プリキュアを読む

感想やまとめとは違う分析的なもの

【ハグプリ】はなの過去とはぐたんの出現タイミングの関係(もっと早く来い!)


ハグプリにおいて、過去のエピソードは、話を難しくする。そもそもはぐたんとハリーにとって、はなたちの生きる現代さえ過去なのだから。はぐたん及びハリーは、はなの何をどこまで知った上で現代にやってきたのだろうか。

いじめ体験

はなのいじめ体験は、第23話で音声のない数カットのみ表現されていて、未だ詳細は明らかになっていないけれど、おそらくこれが原因で転校したと思われるので、物語の時間軸としては、いじめからそれほど時間を空けずに転校し、その初日に、はぐたんとハリーの2人がやってきたと思われる。

なぜそのタイミングなのか

現代への逃避が、はぐたん側にとって意図的なものであれば、いつどこへ逃げるかは行き当たりばったりの可能性もなくはないが、狙ってやってきたのならば、理由が必要である。

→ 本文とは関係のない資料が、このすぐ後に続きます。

(** The packet while its headers are read: [hdr] is the position of the IPv6 header,
    and two more bytes than the packet has can be read. *)
Record walking (b : pbuf) (bs : list Z) (w : world) : Prop := {
  wk_at : at_pbuf w0 p b bs w;
  wk_ref : pb_ref b = 1;
  wk_type : type_contiguous (pb_type b) = true;
  wk_buf : Z.of_nat (length (pb_buf b)) = N;
  wk_pos : hdr + 40 <= pb_payload b;
  wk_room : pb_payload b + pb_len b + 2 <= N;
  wk_max : pb_payload b + pb_len b - hdr <= 60000
}.

Lemma walking_len b bs w : walking b bs w -> Z.of_nat (length bs) = pb_len b /\ 0 <= pb_len b.
Proof. intros Hw. pose proof (single_length _ _ _ _ (at_single _ _ _ _ _ (wk_at _ _ _ Hw))). lia. Qed.

Lemma walking_sends b bs w w' : walking b bs w -> sends w w' -> walking b bs w'.
Proof. intros [] Hs. split; try done. by eapply at_sends. Qed.

Lemma wp_read_at b bs w pos n Q :
  walking b bs w -> 0 <= pos -> 0 <= n -> pos + n <= N ->
  (forall l, Forall is_byte l -> Q l w) -> wp (pread_at p pos n) w Q.
Proof.
  intros Hw Hp Hn Hl HQ. pose proof (at_single _ _ _ _ _ (wk_at _ _ _ Hw)) as Hs.
  unfold pread_at. apply wp_bind. eapply wp_exec; [by eapply pb_node_exec|]. cbn [n_val]. eapply wp_lift.
  { apply rd_ok; [done|done|]. rewrite (wk_buf _ _ _ Hw). done. }
  apply HQ, Forall_slice. destruct Hs as (_ & (_ & _ & _ & _ & Hb) & _). done.
Qed.
Lemma wp_read8_at b bs w pos Q :
  walking b bs w -> 0 <= pos < N -> (forall v, is_byte v -> Q v w) -> wp (pread8_at p pos) w Q.
Proof.
  intros Hw Hp HQ. unfold pread8_at. apply wp_bind. eapply wp_read_at; [exact Hw|lia|lia|lia|].
  intros l Hl. apply wp_ret, HQ, byte_at_byte, Hl.
Qed.

Lemma wp_gone {A} b bs w (a : A) Q :
  walking b bs w -> (forall w', gone w0 p w' -> Q a w') -> wp (pbuf_free_m p;; mret a) w Q.
Proof. intros Hw. by eapply wp_drop; [apply Hw|apply Hw]. Qed.

Lemma wp_problem b bs w c ptr Q :
  walking b bs w -> (forall w', walking b bs w' -> Q tt w') -> wp (icmp6_param_problem cur hdr p c ptr) w Q.
Proof.
  intros Hw HQ. pose proof (wk_at _ _ _ Hw) as Hat. destruct (at_fields _ _ _ _ _ Hat) as [Ec _].
  eapply wp_send_response; [eauto|by rewrite Ec|done|]. intros w' Hs. apply HQ. by eapply walking_sends.
Qed.
Lemma wp_problem_drop {A} b bs w c ptr (a : A) Q :
  walking b bs w -> (forall w', gone w0 p w' -> Q a w') ->
  wp (param_problem_drop cur hdr p c ptr;; mret a) w Q.
Proof.
  intros Hw HQ. unfold param_problem_drop. apply wp_bind, wp_bind. eapply wp_problem; [exact Hw|]. intros w' Hw'.
  eapply wp_gone; [exact Hw'|]. intros w2 Hg. by apply wp_ret, HQ.
Qed.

もし、未来から来たはぐたんが、はなのことを知っていて、その人生も把握した上で、このタイミングを選んだというのであればなおさらである。
いじめられることは苦痛である。その苦しみを味わう前のタイミングではぐたんがやってくれば、はなは辛い目にあわないで済んだ。そうしなかったのは、"いじめられ転校した後のはな"が、はぐたん側にとって重要であるからなのだが、ではそれは何故か。考えられるのは、2つ。

いじめられることで、はなが何かを得たこと

はなが得たのは、限られた描写からは、次のようなもの。

人生、逃げるという選択肢をとって良いこと

=>逃げは弱さではない

正しくとも理不尽な扱いを受けることもあること

=>世の中には悪者がいる

母はいつも自分の味方であること

=>帰る場所がある
これにより、はなが人間的に強く大きくなったということなのだろうが、そうなると、はぐたんて誰なんだよってなる。この教育的視点は、はなの子孫というより、はなの尊属ではないか?

転校により、さあやとほまれに出会えたこと

これは大きい。さあやもほまれも転校してすぐに、はなと互いに惹かれあっている。さあやは第2話で先生からはなが転校してくると聞いた時に、時間停止を体験している。はなも第1話最初で時間停止を経験している。ほまれは第3話で子犬を助けた時に同様に時間停止を経験している。
3人とも"はぎゅい、はぎゅい"というはぐたんの声付きで。この時の声は、"はーぎゅっ、はーぎゅっ"とは違う。まだ洗練されていない感じ。で、時系列で考えると、プリキュア覚醒の逆順でこの時間停止が起きているぽい。つまり、時間停止は、ほまれのもぐもぐ救出、さあやの先生との対話、はなの野球ボールヘディングの順に発生し、プリキュア覚醒は、はな、さあや、ほまれの順となっている。はな、さあやという主人公はなの脇を固める者の適性を確認した上で、万全の体制をとった後に、はなに向かったということだ。
これは運命というより、はぐたんの何らかの力とも考えられる。なぜなら、時間停止はクライアス社もお手のものの技術であり、はぐたんができてもおかしくない。というより、タイムワープしているのだから、時間関係の操作はできるはず。そんな時間操作にかかっているのだから、さあやもほまれもはぐたんに選ばれていると言えよう。
なぜさあやとほまれなのかは不明だが、はぐたんは、はなを軸にさあやとほまれを会わせるために転校するまで待ったと考えることはできる。そして、その転校を決定することができるのは…はなの両親、特にいじめられたはなを抱きしめたはなママ…うーん、やはりはぐたんははなの子孫というより尊属ポジションなんだよなぁ、行動が。
あ、転校するきっかけ(≒いじめ)がないと転校しないな…ということは、転校のきっかけもはぐたんが作ったのかな。いやいやそれがあっちゃダメでしょ、正義の立場にある者として。

理由を描いてくれるはず

まあとにかく、はぐたんは何ではなを狙いうちに、このタイミングに現れたかというのは、ちゃんと描いて欲しい。軽いノリだろうが、さらっとだろうが、細かすぎるところまでちゃんと描いているハグプリだから。